Students have expressed concerns about where planning will go from here. College fourth-year Nae McClain served last year as class president for this year’s graduating class. In the past, class officers played a significant role in planning Commencement, but the class council system was discontinued this year.
McClain said that, while she is happy there will be a ceremony at some point, she has mixed feelings about the announcement, and feels that many of her fellow fourth-years agree.
“I think for me it’s hard to be too excited about things, though, until all of the details are worked out and made public,” McClain wrote in a message to the Review. “I think now I just have so many questions that nobody really has answers to. … Commencement is important for a lot of people, especially for first-generation students, so I’m hoping it can be just as special for them as it would’ve been if we had it this year.”
According to Chief of Staff for Advancement Lauren Haynes, the administration will engage various stakeholders — including reunion class planning committees — in the coming weeks and months to plan the joint ceremony.

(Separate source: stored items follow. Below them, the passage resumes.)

(** * Integrity-Coin: a shallow embedding of the consensus core

    The development follows the Go packages of the repository:
    [crypto] (hashing, addresses, signatures), [types] (block header and
    its serialisation), [merkle], [pow], [tx], [utxo], [blockchain] and
    the query surface of [grpc].  Go byte slices are lists of bytes, Go
    maps are finite maps, unsigned machine integers are [Z] with the
    wrap-around written out, and fallible functions return [result]. *)

From Stdlib Require Import ZArith List Lia Bool.
From Stdlib.Strings Require Import Ascii String Byte.
From Stdlib Require Import DecimalString.
From stdpp Require Import gmap strings list.

Open Scope Z_scope.

(** ** Bytes *)

Abbreviation bytes := (list byte).

#[global] Instance byte_eq_dec : EqDecision byte.
Proof.
  intros a b. destruct (Byte.eqb a b) eqn:E.
  - left. apply Byte.byte_dec_bl, E.
  - right. intros ->. rewrite Byte.byte_dec_lb in E; [discriminate | reflexivity].
Defined.

Definition Z_of_byte (b : byte) : Z := Z.of_N (Byte.to_N b).

Definition byte_of_Z (z : Z) : byte :=
  match Byte.of_N (Z.to_N (z mod 256)) with
  | Some b => b
  | None => x00
  end.

(** [make([]byte, n)]: a slice of [n] zero bytes. *)
Definition zero_bytes (n : nat) : bytes := repeat x00 n.

(** Little-endian encoding of an integer on [n] bytes, as
    [binary.Write(&buf, binary.LittleEndian, v)] does for a fixed-width
    integer; the value is taken modulo [2^(8n)], which is the two's
    complement image of a signed argument. *)
Fixpoint le_bytes (n : nat) (v : Z) : bytes :=
  match n with
  | O => []
  | S n' => byte_of_Z v :: le_bytes n' (Z.shiftr v 8)
  end.

Fixpoint le_value (bs : bytes) : Z :=
  match bs with
  | [] => 0
  | b :: bs' => Z_of_byte b + 256 * le_value bs'
  end.

(** Big-endian encoding on [n] bytes. *)
Definition be_bytes (n : nat) (v : Z) : bytes := rev (le_bytes n v).

(** [big.Int.SetBytes]: the bytes read as a big-endian unsigned integer. *)
Definition SetBytes (bs : bytes) : Z :=
  fold_left (fun acc b => 256 * acc + Z_of_byte b) bs 0.

(** [bytes.Equal]. *)
Definition bytes_Equal (a b : bytes) : bool := bool_decide (a = b).

(** ** SHA-256 (package [crypto/sha256] of the Go standard library)

    The hash of FIPS 180-4, written out so that block hashes, merkle
    roots and address checksums can be evaluated on concrete inputs. *)

Module SHA256.

Definition w32 (x : Z) : Z := Z.land x 4294967295.

Definition add32 (x y : Z) : Z := w32 (x + y).

Definition rotr (n x : Z) : Z :=
  Z.lor (Z.shiftr x n) (w32 (Z.shiftl x (32 - n))).

Definition Ch (x y z : Z) : Z :=
  Z.lxor (Z.land x y) (Z.land (Z.lxor x 4294967295) z).

Definition Maj (x y z : Z) : Z :=
  Z.lxor (Z.lxor (Z.land x y) (Z.land x z)) (Z.land y z).

Definition bsig0 (x : Z) : Z :=
  Z.lxor (Z.lxor (rotr 2 x) (rotr 13 x)) (rotr 22 x).

Definition bsig1 (x : Z) : Z :=
  Z.lxor (Z.lxor (rotr 6 x) (rotr 11 x)) (rotr 25 x).

Definition ssig0 (x : Z) : Z :=
  Z.lxor (Z.lxor (rotr 7 x) (rotr 18 x)) (Z.shiftr x 3).

Definition ssig1 (x : Z) : Z :=
  Z.lxor (Z.lxor (rotr 17 x) (rotr 19 x)) (Z.shiftr x 10).

(** The first [n] primes, by trial division among the numbers from
    [c] on ([fuel] bounds the candidates examined). *)
Definition is_prime (ps : list Z) (c : Z) : bool :=
  forallb (fun p => negb (c mod p =? 0)) ps.

Fixpoint primes_from (fuel n : nat) (c : Z) (ps : list Z) : list Z :=
  match fuel, n with
  | S fuel', S n' =>
      if is_prime ps c then primes_from fuel' n' (c + 1) (ps ++ [c])
      else primes_from fuel' n (c + 1) ps
  | _, _ => ps
  end.

Definition primes (n : nat) : list Z := primes_from 400 n 2 [].

(** Integer cube root: the largest [r] below [2^k] with [r^3 <= n]. *)
Fixpoint cube_root (k : nat) (n r : Z) : Z :=
  match k with
  | O => r
  | S k' =>
      let c := r + 2 ^ Z.of_nat k' in
      if c * c * c <=? n then cube_root k' n c else cube_root k' n r
  end.

(** The round constants: the first 32 bits of the fractional parts of
    the cube roots of the first 64 primes. *)
Definition K : list Z :=
  Eval vm_compute in
    map (fun p => w32 (cube_root 40 (p * 2 ^ 96) 0)) (primes 64).

(** The eight working variables / chaining values. *)
Record state := State {
  sa : Z; sb : Z; sc : Z; sd : Z; se : Z; sf : Z; sg : Z; sh : Z }.

(** The initial hash value: the first 32 bits of the fractional parts of
    the square roots of the first 8 primes. *)
Definition init : state :=
  Eval vm_compute in
    match map (fun p => w32 (Z.sqrt (p * 2 ^ 64))) (primes 8) with
    | [a; b; c; d; e; f; g; h] => State a b c d e f g h
    | _ => State 0 0 0 0 0 0 0 0
    end.

(** Padding: a one bit, zeros up to 56 modulo 64, then the bit length
    on eight big-endian bytes. *)
Definition pad (msg : bytes) : bytes :=
  let n := Z.of_nat (length msg) in
  let k := Z.to_nat ((55 - n) mod 64) in
  msg ++ x80 :: zero_bytes k ++ be_bytes 8 (8 * n).

(** Big-endian 32-bit words of a byte string (a trailing partial word
    is dropped; padded input has none). *)
Fixpoint words (bs : bytes) : list Z :=
  match bs with
  | b0 :: b1 :: b2 :: b3 :: rest => SetBytes [b0; b1; b2; b3] :: words rest
  | _ => []
  end.

(** Message schedule: [w] holds the words so far, most recent first. *)
Fixpoint schedule (n : nat) (w : list Z) : list Z :=
  match n with
  | O => w
  | S n' =>
      let x := add32 (add32 (ssig1 (nth 1 w 0)) (nth 6 w 0))
                     (add32 (ssig0 (nth 14 w 0)) (nth 15 w 0)) in
      schedule n' (x :: w)
  end.

Definition round (s : state) (kw : Z * Z) : state :=
  let (k, w) := kw in
  let t1 := add32 (add32 (add32 (sh s) (bsig1 (se s)))
                         (add32 (Ch (se s) (sf s) (sg s)) k)) w in
  let t2 := add32 (bsig0 (sa s)) (Maj (sa s) (sb s) (sc s)) in
  State (add32 t1 t2) (sa s) (sb s) (sc s)
        (add32 (sd s) t1) (se s) (sf s) (sg s).

Definition compress (s : state) (block : list Z) : state :=
  let w := rev (schedule 48 (rev block)) in
  let r := fold_left round (combine K w) s in
  State (add32 (sa s) (sa r)) (add32 (sb s) (sb r))
        (add32 (sc s) (sc r)) (add32 (sd s) (sd r))
        (add32 (se s) (se r)) (add32 (sf s) (sf r))
        (add32 (sg s) (sg r)) (add32 (sh s) (sh r)).

(** Process the words sixteen at a time; [fuel] bounds the number of
    blocks. *)
Fixpoint blocks (fuel : nat) (s : state) (ws : list Z) : state :=
  match fuel, ws with
  | S fuel', _ :: _ => blocks fuel' (compress s (firstn 16 ws)) (skipn 16 ws)
  | _, _ => s
  end.

Definition digest (s : state) : bytes :=
  be_bytes 4 (sa s) ++ be_bytes 4 (sb s) ++ be_bytes 4 (sc s) ++
  be_bytes 4 (sd s) ++ be_bytes 4 (se s) ++ be_bytes 4 (sf s) ++
  be_bytes 4 (sg s) ++ be_bytes 4 (sh s).
(** * circa-backend: the concept routes over a document collection

    A shallow embedding of [src/app/routes/concepts.py]: the six
    coroutines of the concept router ([find_concept_by_id], [add_concept],
    [get_concepts], [get_concept_by_id], [update_concept],
    [delete_concept]) become functions in a state-and-exception monad over
    a world that holds the [concepts] collection and a chronological trace
    of the calls made to the database and to the embedding function.

    MongoDB documents are Python dicts, modelled as [gmap string value];
    the collection is a list of documents in natural (insertion) order. *)

From Stdlib Require Import ZArith Ascii String.
From stdpp Require Import base option list gmap fin_maps strings pretty.

Local Open Scope Z_scope.

(** ** What the routes import from outside the repository

    [bson.ObjectId] (parsing and rendering of identifiers), the embedding
    helper pair [calculate_normalized_embeddings] / [tensor_to_list] of
    [app.helpers.similarity], Python's [float] and [repr] on [str]. They are
    kept abstract: every result below holds for any implementation. *)
Class Externals := {
  (** Python floats, compared and printed only. *)
  pyfloat : Type;
  pyfloat_eq_dec :: EqDecision pyfloat;
  float_repr : pyfloat → string;
  (** [bson.ObjectId] values. *)
  oid : Type;
  oid_eq_dec :: EqDecision oid;
  (** [ObjectId(s)] on a [str]: [None] stands for [errors.InvalidId]. *)
  ObjectId_parse : string → option oid;
  (** [str(object_id)]. *)
  oid_str : oid → string;
  (** [repr(s)] on a [str], used by the [f"{id=}"] messages. *)
  str_repr : string → string;
  (** [app.helpers.similarity]. *)
  tensor : Type;
  calculate_normalized_embeddings : string → tensor;
  tensor_to_list : tensor → list pyfloat
}.

(** ** Exceptions

    [HTTPException] is what the routes raise themselves; the others are
    raised by the calls they make and reach the framework when they are
    not caught. *)

Inductive exn :=
  | HTTPException (status_code : Z) (detail : string)
  | InvalidId (s : string)
  | KeyError (k : string)
  | DuplicateKeyError
  | ValidationError.

Inductive result (A : Type) :=
  | Ok (a : A)
  | Raise (e : exn).
Arguments Ok {A} a.
Arguments Raise {A} e.

Section Model.
Context `{Ext : Externals}.

(** ** Documents *)

(** The values a concept document holds: [None], a [str], an [ObjectId],
    a list of floats. *)
Inductive value :=
  | VNone
  | VStr (s : string)
  | VOid (o : oid)
  | VList (l : list pyfloat).

#[export] Instance value_eq_dec : EqDecision value.
Proof. solve_decision. Defined.

Abbreviation document := (gmap string value).

(** [str(v)], as an f-string placeholder [{v}] renders it. *)
Definition py_str (v : value) : string :=
  match v with
  | VNone => "None"
  | VStr s => s
  | VOid o => oid_str o
  | VList l => "[" +:+ String.concat ", " (float_repr <$> l) +:+ "]"
  end.

(** [d.get(k, default)]. *)
Definition dict_get (d : document) (k : string) (default : value) : value :=
  match d !! k with
  | Some v => v
  | None => default
  end.

(** [k in d]. *)
Definition dict_in (k : string) (d : document) : bool :=
  bool_decide (is_Some (d !! k)).

(** Truthiness of a dict: [bool(d)] is [len(d) != 0]. *)
Definition dict_truthy (d : document) : bool :=
  negb (bool_decide (d = ∅)).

These committees typically begin working two years prior to their reunion celebrations.
President Ambar’s email also stated that the administration will assemble a group of students from the Class of 2020 to help plan next year’s celebration.
Administrators are empathetic to graduating students who found their last semester at Oberlin and subsequent Commencement events suddenly cut short.
“We all feel the loss,” Vazquez-Skillings said. “Commencement is the culminating experience — Commencement activities and various senior exercises, senior recitals, research projects. [We] know, particularly for seniors, that this was a really abrupt end to the year, … but I would say that the key driver is health and safety.”